** RECORDED INFORMATION follows **

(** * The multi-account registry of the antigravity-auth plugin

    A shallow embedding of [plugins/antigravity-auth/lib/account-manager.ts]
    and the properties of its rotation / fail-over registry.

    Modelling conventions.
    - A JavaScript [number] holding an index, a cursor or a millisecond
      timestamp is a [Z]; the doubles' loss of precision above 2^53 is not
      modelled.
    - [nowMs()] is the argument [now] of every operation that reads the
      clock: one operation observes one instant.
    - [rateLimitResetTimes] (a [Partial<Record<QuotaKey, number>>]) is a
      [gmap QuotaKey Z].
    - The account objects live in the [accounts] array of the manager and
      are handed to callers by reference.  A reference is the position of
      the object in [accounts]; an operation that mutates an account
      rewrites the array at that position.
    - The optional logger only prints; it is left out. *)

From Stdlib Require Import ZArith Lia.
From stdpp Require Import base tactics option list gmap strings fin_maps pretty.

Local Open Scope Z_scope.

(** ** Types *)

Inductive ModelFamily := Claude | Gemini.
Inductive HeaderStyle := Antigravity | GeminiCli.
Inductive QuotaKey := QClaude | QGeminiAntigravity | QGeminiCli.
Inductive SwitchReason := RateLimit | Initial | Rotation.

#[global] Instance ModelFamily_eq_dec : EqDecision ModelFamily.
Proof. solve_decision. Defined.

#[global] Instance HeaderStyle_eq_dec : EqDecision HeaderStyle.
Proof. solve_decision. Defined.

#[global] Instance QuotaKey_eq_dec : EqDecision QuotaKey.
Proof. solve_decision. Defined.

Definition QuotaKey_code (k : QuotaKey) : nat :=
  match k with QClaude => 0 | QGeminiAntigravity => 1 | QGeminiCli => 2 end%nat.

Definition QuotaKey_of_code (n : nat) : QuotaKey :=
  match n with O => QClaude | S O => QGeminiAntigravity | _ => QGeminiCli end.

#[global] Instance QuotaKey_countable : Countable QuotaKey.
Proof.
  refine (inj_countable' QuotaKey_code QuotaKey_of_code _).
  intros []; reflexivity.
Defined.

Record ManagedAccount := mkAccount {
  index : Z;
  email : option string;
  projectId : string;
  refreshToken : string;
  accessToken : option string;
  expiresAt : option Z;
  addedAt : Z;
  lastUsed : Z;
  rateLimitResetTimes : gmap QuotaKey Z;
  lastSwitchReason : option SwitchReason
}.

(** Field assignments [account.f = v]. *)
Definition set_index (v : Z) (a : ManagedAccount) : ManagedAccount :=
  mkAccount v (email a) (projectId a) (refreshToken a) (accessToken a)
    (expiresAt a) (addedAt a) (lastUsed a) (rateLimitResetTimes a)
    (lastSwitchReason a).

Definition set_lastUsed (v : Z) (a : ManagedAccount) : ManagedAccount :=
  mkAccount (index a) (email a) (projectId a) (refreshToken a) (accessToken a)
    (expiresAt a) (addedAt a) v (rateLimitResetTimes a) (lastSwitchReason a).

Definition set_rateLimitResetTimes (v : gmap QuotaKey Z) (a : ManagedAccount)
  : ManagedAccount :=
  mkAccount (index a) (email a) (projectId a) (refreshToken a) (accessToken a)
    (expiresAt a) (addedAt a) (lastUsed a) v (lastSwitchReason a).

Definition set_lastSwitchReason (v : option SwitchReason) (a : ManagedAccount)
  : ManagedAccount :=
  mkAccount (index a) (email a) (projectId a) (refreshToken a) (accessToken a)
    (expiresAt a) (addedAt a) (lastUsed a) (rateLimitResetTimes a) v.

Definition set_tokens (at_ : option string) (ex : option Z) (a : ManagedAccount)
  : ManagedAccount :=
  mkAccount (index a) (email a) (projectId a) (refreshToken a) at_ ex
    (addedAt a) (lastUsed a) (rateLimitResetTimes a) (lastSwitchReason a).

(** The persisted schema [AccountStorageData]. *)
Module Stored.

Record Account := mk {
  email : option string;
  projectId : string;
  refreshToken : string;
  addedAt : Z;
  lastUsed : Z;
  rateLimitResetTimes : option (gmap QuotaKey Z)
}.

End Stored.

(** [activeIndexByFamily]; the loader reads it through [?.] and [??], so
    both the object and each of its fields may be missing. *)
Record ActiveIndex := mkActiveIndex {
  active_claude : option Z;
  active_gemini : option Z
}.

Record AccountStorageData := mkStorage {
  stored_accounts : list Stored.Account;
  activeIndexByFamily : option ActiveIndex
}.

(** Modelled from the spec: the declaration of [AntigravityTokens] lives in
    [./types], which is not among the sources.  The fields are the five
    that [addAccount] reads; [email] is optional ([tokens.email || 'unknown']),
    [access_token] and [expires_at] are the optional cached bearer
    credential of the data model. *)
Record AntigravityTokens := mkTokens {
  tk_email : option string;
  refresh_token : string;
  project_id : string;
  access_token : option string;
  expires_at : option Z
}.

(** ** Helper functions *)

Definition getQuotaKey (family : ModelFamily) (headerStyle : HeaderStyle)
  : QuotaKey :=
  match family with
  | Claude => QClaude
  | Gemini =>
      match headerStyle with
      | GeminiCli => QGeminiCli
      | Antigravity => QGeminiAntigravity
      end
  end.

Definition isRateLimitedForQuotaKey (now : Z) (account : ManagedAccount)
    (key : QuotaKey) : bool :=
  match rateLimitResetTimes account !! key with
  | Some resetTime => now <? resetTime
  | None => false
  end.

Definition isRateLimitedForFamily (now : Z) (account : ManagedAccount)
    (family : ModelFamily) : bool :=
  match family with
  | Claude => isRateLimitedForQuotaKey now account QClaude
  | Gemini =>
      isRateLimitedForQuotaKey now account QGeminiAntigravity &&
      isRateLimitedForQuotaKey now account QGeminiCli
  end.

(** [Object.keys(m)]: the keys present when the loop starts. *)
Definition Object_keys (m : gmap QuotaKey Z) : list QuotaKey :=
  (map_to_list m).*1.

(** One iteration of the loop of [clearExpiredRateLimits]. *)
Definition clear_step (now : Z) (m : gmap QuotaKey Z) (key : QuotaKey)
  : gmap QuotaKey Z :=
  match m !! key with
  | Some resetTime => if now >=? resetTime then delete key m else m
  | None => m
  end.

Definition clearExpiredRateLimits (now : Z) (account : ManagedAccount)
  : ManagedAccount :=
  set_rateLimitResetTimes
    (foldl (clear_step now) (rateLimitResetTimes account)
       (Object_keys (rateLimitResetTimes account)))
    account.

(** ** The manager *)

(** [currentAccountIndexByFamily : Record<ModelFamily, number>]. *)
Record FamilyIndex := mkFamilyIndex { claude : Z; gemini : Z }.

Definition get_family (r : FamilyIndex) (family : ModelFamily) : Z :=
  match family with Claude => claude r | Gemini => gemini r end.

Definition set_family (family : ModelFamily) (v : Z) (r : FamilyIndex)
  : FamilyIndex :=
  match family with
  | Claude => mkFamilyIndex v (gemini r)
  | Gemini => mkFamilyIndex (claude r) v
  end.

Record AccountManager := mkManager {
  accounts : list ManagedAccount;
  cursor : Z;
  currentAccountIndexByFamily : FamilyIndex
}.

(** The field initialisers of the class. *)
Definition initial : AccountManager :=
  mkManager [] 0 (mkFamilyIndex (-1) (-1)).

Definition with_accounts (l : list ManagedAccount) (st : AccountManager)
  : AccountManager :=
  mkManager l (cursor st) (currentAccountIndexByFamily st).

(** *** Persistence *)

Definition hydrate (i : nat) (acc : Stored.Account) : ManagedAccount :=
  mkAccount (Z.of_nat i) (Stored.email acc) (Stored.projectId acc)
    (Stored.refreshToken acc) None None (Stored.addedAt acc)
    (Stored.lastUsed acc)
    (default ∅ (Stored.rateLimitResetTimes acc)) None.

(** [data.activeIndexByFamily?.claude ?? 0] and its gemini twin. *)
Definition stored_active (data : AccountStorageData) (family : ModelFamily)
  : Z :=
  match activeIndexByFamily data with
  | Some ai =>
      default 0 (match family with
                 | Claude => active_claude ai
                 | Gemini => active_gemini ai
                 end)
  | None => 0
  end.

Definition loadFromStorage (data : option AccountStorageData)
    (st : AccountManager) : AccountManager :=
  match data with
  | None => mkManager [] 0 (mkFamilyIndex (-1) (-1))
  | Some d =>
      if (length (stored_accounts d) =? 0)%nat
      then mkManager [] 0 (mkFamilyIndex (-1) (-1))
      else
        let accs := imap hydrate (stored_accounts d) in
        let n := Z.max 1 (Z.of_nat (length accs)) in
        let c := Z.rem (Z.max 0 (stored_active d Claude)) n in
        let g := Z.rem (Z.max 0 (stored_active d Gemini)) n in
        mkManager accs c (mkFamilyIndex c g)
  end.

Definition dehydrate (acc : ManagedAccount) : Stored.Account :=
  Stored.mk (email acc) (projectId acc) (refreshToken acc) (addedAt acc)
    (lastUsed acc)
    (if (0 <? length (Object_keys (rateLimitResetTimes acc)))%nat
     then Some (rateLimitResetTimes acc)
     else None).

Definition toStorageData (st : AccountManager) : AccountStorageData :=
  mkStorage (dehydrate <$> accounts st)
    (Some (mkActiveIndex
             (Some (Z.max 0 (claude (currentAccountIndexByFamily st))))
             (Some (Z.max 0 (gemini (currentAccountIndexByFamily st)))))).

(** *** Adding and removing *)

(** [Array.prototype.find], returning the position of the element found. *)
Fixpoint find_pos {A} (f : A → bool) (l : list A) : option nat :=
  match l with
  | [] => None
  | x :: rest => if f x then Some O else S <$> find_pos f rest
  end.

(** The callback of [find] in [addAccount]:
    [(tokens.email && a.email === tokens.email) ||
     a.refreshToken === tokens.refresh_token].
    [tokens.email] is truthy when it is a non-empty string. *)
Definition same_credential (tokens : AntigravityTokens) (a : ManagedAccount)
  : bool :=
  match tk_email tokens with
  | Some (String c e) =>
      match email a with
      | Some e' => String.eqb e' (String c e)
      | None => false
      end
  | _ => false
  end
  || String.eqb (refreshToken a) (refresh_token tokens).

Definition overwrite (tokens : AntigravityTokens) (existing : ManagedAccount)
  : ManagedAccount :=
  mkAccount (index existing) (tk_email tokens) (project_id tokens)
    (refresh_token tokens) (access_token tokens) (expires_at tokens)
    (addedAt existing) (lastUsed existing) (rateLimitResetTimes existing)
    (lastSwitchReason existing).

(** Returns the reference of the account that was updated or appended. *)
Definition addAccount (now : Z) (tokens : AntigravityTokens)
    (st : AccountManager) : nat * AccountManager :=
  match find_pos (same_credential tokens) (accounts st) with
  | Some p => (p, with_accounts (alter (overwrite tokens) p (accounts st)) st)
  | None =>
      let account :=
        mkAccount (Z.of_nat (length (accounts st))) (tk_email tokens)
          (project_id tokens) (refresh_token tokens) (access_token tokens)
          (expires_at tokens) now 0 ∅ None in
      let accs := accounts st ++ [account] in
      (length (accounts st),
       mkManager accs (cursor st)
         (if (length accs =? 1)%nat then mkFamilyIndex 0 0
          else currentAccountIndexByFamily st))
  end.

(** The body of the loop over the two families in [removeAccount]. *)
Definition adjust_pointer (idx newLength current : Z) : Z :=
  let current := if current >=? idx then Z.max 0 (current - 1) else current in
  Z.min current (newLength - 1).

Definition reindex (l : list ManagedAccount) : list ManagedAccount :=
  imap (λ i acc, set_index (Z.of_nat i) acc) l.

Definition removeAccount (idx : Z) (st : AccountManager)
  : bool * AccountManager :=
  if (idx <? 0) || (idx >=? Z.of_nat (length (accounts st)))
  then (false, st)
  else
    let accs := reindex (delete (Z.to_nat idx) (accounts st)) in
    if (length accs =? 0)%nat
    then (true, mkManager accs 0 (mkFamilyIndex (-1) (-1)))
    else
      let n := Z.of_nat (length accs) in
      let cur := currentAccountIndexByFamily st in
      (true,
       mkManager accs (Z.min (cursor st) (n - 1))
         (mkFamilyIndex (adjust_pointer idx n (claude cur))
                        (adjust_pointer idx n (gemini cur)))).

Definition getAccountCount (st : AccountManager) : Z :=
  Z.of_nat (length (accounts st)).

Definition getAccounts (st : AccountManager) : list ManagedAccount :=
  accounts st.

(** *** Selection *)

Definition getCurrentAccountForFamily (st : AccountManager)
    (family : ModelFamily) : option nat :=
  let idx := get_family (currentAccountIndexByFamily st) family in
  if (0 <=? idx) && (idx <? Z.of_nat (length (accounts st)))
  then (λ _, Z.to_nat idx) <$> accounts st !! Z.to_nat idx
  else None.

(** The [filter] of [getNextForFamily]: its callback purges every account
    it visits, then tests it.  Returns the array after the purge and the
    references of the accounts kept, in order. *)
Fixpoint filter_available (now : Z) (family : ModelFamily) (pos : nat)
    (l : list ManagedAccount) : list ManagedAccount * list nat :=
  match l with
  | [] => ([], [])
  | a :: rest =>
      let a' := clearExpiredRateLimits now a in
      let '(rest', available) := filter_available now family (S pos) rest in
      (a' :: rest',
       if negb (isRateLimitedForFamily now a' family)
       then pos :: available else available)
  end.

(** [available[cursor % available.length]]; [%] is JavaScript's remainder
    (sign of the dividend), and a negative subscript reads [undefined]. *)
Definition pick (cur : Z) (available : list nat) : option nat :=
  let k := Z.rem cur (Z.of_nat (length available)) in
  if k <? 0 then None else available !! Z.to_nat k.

** End of RECORDED INFORMATION **

== BRIEF ==
Would you output, from the records above, exactly the run of lines that starts at the line containing "let cur := currentAccountIndexByFamily" and ends at the line containing "let idx := get_family", and only that run?

== SOLVED EXERCISE ==
      let cur := currentAccountIndexByFamily st in
      (true,
       mkManager accs (Z.min (cursor st) (n - 1))
         (mkFamilyIndex (adjust_pointer idx n (claude cur))
                        (adjust_pointer idx n (gemini cur)))).

Definition getAccountCount (st : AccountManager) : Z :=
  Z.of_nat (length (accounts st)).

Definition getAccounts (st : AccountManager) : list ManagedAccount :=
  accounts st.

(** *** Selection *)

Definition getCurrentAccountForFamily (st : AccountManager)
    (family : ModelFamily) : option nat :=
  let idx := get_family (currentAccountIndexByFamily st) family in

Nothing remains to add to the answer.